Sustainable, advanced, and precise biotech beauty is good news for the planet and consumers. As we have a limited supply of natural resources, biotechnology offers a sustainable solution by generating ingredients produced from plant cells without harming the environment or wasting these resources. Biotech beauty products are far less water- and labor-intensive than their organically farmed and harvested counterparts. For example, instead of growing an entire plant to use its petals, leaves, or sap and discarding the rest, biotechnology produces only the plant cells it requires, minimizing environmental footprints and preventing overharvesting. 

Biotech substances grown in labs are free of toxins, heavy metals, pests, mold, insects, and other environmental contaminants. Biotech-based synthetic chemicals have a high level of efficacy due to their exact and reliable formulation. They are also better able to support the needs of different skin types and address various skin conditions.

Is biotech beauty better than clean beauty?

Biotech beauty is not a substitute for clean beauty as it is an answer to the challenges the latter faces. Generally speaking, clean beauty refers to cosmetics and skincare products that are independent of detrimental, unethically sourced chemicals that irritate the skin. To be recognized as "clean," beauty products must also be made from sustainably harvested materials and packaged in sustainable, planet-friendly packaging. Clean beauty is an ethical movement. The biggest obstacle that most beauty brands that lean into clean or natural or organic beauty faces is ensuring every ingredient is sustainably sourced and produced. Clean ingredients do not necessarily guarantee sustainable labor standards or a supply chain. Not to mention, skincare ingredients derived from natural sources can be significantly water- and labor-intensive, which doesn't do the planet any good.

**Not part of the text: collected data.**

(** * GitAssistant-Ollama: the retrieval pipeline

    A shallow embedding of [core/code_parser.py] (the chunker) and
    [core/retriever.py] (collection naming, index build, retrieval), with
    the properties of the specification stated over it.

    Conventions.
    - A Python [str] is a list of Unicode code points.
    - A Python [int] is a [Z]; list positions and lengths are [nat].
    - A Python [float] is an IEEE-754 binary64 value, [spec_float] with
      precision 53 and maximal exponent 1024.
    - A raised exception is a value of [exn]; state changes made before the
      exception is raised are kept. *)

From Stdlib Require Import ZArith NArith List Bool Lia String Ascii Sorted.
From Stdlib Require Import Floats.SpecFloat.
From stdpp Require Import gmap list.

Import ListNotations.
Local Open Scope Z_scope.

(** ** Python strings *)

Module PyStr.

Definition codepoint := N.
Definition str := list N.

(** A string literal of the source (all of them are ASCII). *)
Definition lit (s : string) : str :=
  List.map N_of_ascii (list_ascii_of_string s).

Definition is_ascii (c : N) : bool := (c <? 128)%N.

Definition is_digit (c : N) : bool := (48 <=? c)%N && (c <=? 57)%N.
Definition is_upper (c : N) : bool := (65 <=? c)%N && (c <=? 90)%N.
Definition is_lower (c : N) : bool := (97 <=? c)%N && (c <=? 122)%N.

Definition ascii_isalnum (c : N) : bool :=
  is_digit c || is_upper c || is_lower c.

Definition ascii_lower (c : N) : N :=
  if is_upper c then (c + 32)%N else c.

(** [s.replace(old, new)] for one-character [old] and [new]. *)
Definition replace (old new : N) (s : str) : str :=
  List.map (fun c => if (c =? old)%N then new else c) s.

(** [c in s] for a one-character [c]. *)
Definition char_in (c : N) (s : str) : bool :=
  existsb (fun d => (c =? d)%N) s.

(** [s[:n]] for [n >= 0]. *)
Definition prefix (n : nat) (s : str) : str := firstn n s.

Section Unicode.
(** The Unicode character database is not part of the repository: what
    [str.isalnum] answers on a code point above U+007F, and what
    [str.lower] returns on a string that is not pure ASCII, are
    parameters. *)
Variable unicode_isalnum : N -> bool.
Variable unicode_lower : str -> str.

Definition isalnum (c : N) : bool :=
  if is_ascii c then ascii_isalnum c else unicode_isalnum c.

Definition lower (s : str) : str :=
  if forallb is_ascii s then List.map ascii_lower s else unicode_lower s.
End Unicode.

(** [str(n)] for a non-negative integer: its decimal digits. *)
Fixpoint digits_fuel (fuel : nat) (n : N) (acc : str) : str :=
  match fuel with
  | O => acc
  | S fuel' =>
      let acc' := (48 + n mod 10)%N :: acc in
      if (n <? 10)%N then acc' else digits_fuel fuel' (n / 10)%N acc'
  end.

Definition of_nat (n : nat) : str :=
  digits_fuel (S n) (N.of_nat n) [].

End PyStr.

Import PyStr.

(** ** Python list slices *)

(** [l[lo:hi]]: a negative bound counts from the end, and both bounds are
    clipped to the list. *)
Definition slice_bound (n i : Z) : Z :=
  if i <? 0 then Z.max (i + n) 0 else Z.min i n.

Definition py_slice {A : Type} (l : list A) (lo hi : Z) : list A :=
  let n := Z.of_nat (length l) in
  let lo' := slice_bound n lo in
  let hi' := slice_bound n hi in
  firstn (Z.to_nat (hi' - lo')) (skipn (Z.to_nat lo') l).

(** [range(start, stop, step)] for a positive [step]. *)
Definition py_range (start stop step : nat) : list nat :=
  List.map (fun k => (start + k * step)%nat)
           (seq 0 (Nat.div (stop - start + (step - 1)) step)).

(** ** Settings ([config/settings.py]) *)

Module Settings.
Definition TOP_K_RESULTS : Z := 5.
Definition CHUNK_SIZE : Z := 1000.
Definition CHUNK_OVERLAP : Z := 200.

Definition SUPPORTED_EXTENSIONS : list str :=
  List.map lit
    [ ".py"; ".js"; ".jsx"; ".ts"; ".tsx"; ".java"; ".cpp"; ".c"; ".h";
      ".cs"; ".go"; ".rs"; ".php"; ".rb"; ".swift"; ".kt"; ".scala";
      ".md"; ".txt"; ".json"; ".yaml"; ".yml"; ".xml"; ".html"; ".css";
      ".sh"; ".bash"; ".sql"; ".r"; ".m"; ".dart"; ".vue"; ".svelte"
    ]%string.

Definition MAX_FILE_SIZE_MB : Z := 5.

Definition IGNORED_DIRS : list str :=
  List.map lit
    [ ".git"; "node_modules"; "__pycache__"; ".venv"; "venv";
      "env"; "dist"; "build"; ".next"; ".nuxt"; "target";
      "bin"; "obj"; "vendor"; "bower_components"; ".idea";
      ".vscode"; "__MACOSX"; ".DS_Store" ]%string.
End Settings.

(** ** The chunker ([core/code_parser.py]) *)

Record CodeDocument := mkCodeDocument {
  content : str;
  file_path : str;
  language : str;
  chunk_id : Z
}.

Definition token := N.

(** [CodeParser.__init__]: the two sizes are read from [Settings]; the
    encoder is tiktoken's, whose tables are not part of the repository.
    [encoder.encode(text)] raises on some texts (with its default
    arguments tiktoken refuses a text that contains the text of a special
    token): [encode_raises] says on which, and [encode] gives the token
    sequence of a text that is accepted. *)
Record CodeParser := mkCodeParser {
  chunk_size : Z;
  chunk_overlap : Z;
  encode : str -> list token;
  decode : list token -> str;
  encode_raises : str -> bool
}.

Definition CodeParser_init (enc : str -> list token) (dec : list token -> str)
    (raises : str -> bool) : CodeParser :=
  {| chunk_size := Settings.CHUNK_SIZE;
     chunk_overlap := Settings.CHUNK_OVERLAP;
     encode := enc;
     decode := dec;
     encode_raises := raises |}.

Section Chunker.
Variable self : CodeParser.

(** The [while start < len(tokens)] loop of [chunk_text]. One unit of
    fuel is one iteration; [None] means the fuel ran out. *)
Fixpoint chunk_loop (fuel : nat) (tokens : list token)
    (file_path language : str) (start chunk_id : Z)
    : option (list CodeDocument) :=
  match fuel with
  | O => None
  | S fuel' =>
      if start <? Z.of_nat (length tokens) then
        let end_ := start + chunk_size self in
        let chunk_tokens := py_slice tokens start end_ in
        let chunk_text := decode self chunk_tokens in
        let doc := mkCodeDocument chunk_text file_path language chunk_id in
        let start' := end_ - chunk_overlap self in
        let chunk_id' := chunk_id + 1 in
        if start' >=? Z.of_nat (length tokens) - chunk_overlap self then
          Some [doc]
        else
          match chunk_loop fuel' tokens file_path language start' chunk_id' with
          | Some rest => Some (doc :: rest)
          | None => None
          end
      else Some []
  end.

Definition chunk_text (fuel : nat) (text file_path language : str)
    : option (list CodeDocument) :=
  let tokens := encode self text in
  if Z.of_nat (length tokens) <=? chunk_size self then
    Some [mkCodeDocument text file_path language 0]
  else
    chunk_loop fuel tokens file_path language 0 0.
End Chunker.

(** [get_language_from_extension]: the table is keyed by the lower-cased
    suffix of the path. *)
Definition ext_map : list (str * str) :=
  List.map (fun p => (lit (fst p), lit (snd p)))
    [ (".py", "python"); (".js", "javascript"); (".jsx", "javascript");
      (".ts", "typescript"); (".tsx", "typescript"); (".java", "java");
      (".cpp", "cpp"); (".c", "c"); (".h", "c"); (".cs", "csharp");
      (".go", "go"); (".rs", "rust"); (".php", "php"); (".rb", "ruby");
      (".swift", "swift"); (".kt", "kotlin"); (".scala", "scala");
      (".md", "markdown"); (".txt", "text"); (".json", "json");
      (".yaml", "yaml"); (".yml", "yaml"); (".xml", "xml");
      (".html", "html"); (".css", "css"); (".sh", "bash");
      (".sql", "sql"); (".r", "r"); (".dart", "dart");
      (".vue", "vue"); (".svelte", "svelte") ]%string.

Fixpoint dict_get (d : list (str * str)) (k : str) (default : str) : str :=
  match d with
  | [] => default
  | (k', v) :: d' => if decide (k = k') then v else dict_get d' k default
  end.

(** A file as [FileUtils.scan_repository] and [FileUtils.read_file_content]
    hand it over: its path relative to the repository, the suffix of that
    path, and its text (the empty string when it could not be read). *)
Record ScannedFile := mkScannedFile {
  relative_path : str;
  suffix : str;
  file_content : str
}.

Section Parser.
Variable unicode_lower : str -> str.
Variable self : CodeParser.

Definition get_language_from_extension (f : ScannedFile) : str :=
  dict_get ext_map (lower unicode_lower (suffix f)) (lit "text").

(** The [for file_path in files] loop of [parse_repository]. Its body is
    a [try] whose handler is [except Exception: continue]: a file on
    whose content [chunk_text] raises (the tokenizer refuses it) is
    skipped. *)
Fixpoint parse_repository (fuel : nat) (files : list ScannedFile)
    : option (list CodeDocument) :=
  match files with
  | [] => Some []
  | f :: files' =>
      if decide (file_content f = []) then
        parse_repository fuel files'
      else if encode_raises self (file_content f) then
        parse_repository fuel files'
      else
        match chunk_text self fuel (file_content f) (relative_path f)
                         (get_language_from_extension f) with
        | None => None
        | Some chunks =>
            match parse_repository fuel files' with
            | None => None
            | Some documents => Some (chunks ++ documents)
            end
        end
  end.
End Parser.

(** A tokenizer for examples: one token per code point, no text
    refused. *)
Definition char_parser (size overlap : Z) : CodeParser :=
  {| chunk_size := size; chunk_overlap := overlap;
     encode := fun s => s; decode := fun t => t;
     encode_raises := fun _ => false |}.

(** The windows the specification describes: window [i] starts at offset
    [i * (chunk_size - overlap)] and holds [chunk_size] tokens. *)
Definition window_start (self : CodeParser) (i : nat) : Z :=
  Z.of_nat i * (chunk_size self - chunk_overlap self).

Definition window_at (self : CodeParser) (tokens : list token) (i : nat)
  : list token :=
  py_slice tokens (window_start self i) (window_start self i + chunk_size self).

Definition window_doc (self : CodeParser) (tokens : list token)
    (file_path language : str) (i : nat) : CodeDocument :=
  mkCodeDocument (decode self (window_at self tokens i)) file_path language
                 (Z.of_nat i).

(** Gluing overlapping windows back together: every window but the last
    contributes its first [step] tokens, the last one all of its tokens. *)
Fixpoint stitch {A : Type} (step : nat) (windows : list (list A)) : list A :=
  match windows with
  | [] => []
  | [w] => w
  | w :: ws => firstn step w ++ stitch step ws
  end.

(** ** Python floats *)

Module PyFloat.

Definition float := spec_float.
Definition prec : Z := 53.
Definition emax : Z := 1024.

Definition zero : float := S754_zero false.                    (* 0.0 *)
Definition one : float := S754_finite false 4503599627370496 (-52).  (* 1.0 *)
Definition two : float := S754_finite false 4503599627370496 (-51).  (* 2.0 *)

Definition ltb (x y : float) : bool := SFltb x y.
Definition leb (x y : float) : bool := SFleb x y.
Definition sub (x y : float) : float := SFsub prec emax x y.
Definition div (x y : float) : float := SFdiv prec emax x y.
Definition mul (x y : float) : float := SFmul prec emax x y.

Definition is_nan (x : float) : bool :=
match x with S754_nan => true | _ => false end.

Biotechnology can address these challenges by developing cosmetic ingredients that are more economical and environmentally friendly than ingredients obtained through conventional sourcing. For instance, the biotechnology company Amyris grows squalane through the fermentation of yeast and sugarcane in its labs, which spares the slaughter of millions of sharks per annum for the harvestation of squalene in their livers.

How to use biotech beauty

One way to make biotech beauty part of your beauty routine is to acclimatize yourself with famous lab-grown skincare brands. Orveda, One Ocean Beauty, Heraux, C16 Bioscience, and Biossance are reputable brands offering a diverse collection of anti-aging serums and moisturizers manufactured using biotechnology.

To better understand how biotech benefits the skin, it's best to start using a specific ingredient — for instance, hyaluronic acid. A naturally occurring protein found in one's skin and joints, hyaluronic acid is used in skin care products to hydrate the skin and keep it plump. Traditionally, hyaluronic acid is extracted from calf skins or rooster combs, which is time-consuming and labor-intensive. A humectant like hyaluronic acid is beneficial to use daily for enhanced skin water content; you can introduce a lab-grown hyaluronic acid face mist or cleanser into your daily skincare routine. 

Another common lab-grown ingredient that benefits your skin is squalene. An emollient, squalene does a killer job of locking in moisture and keeping your skin deeply hydrated. Both hyaluronic acid and squalene are effective in plumping the skin and improving the appearance of fine lines and wrinkles and are suitable to use together daily. Lab-grown alternative to palm oil is also an excellent option for soothing dry skin, boosting blood circulation, and lightening dark spots.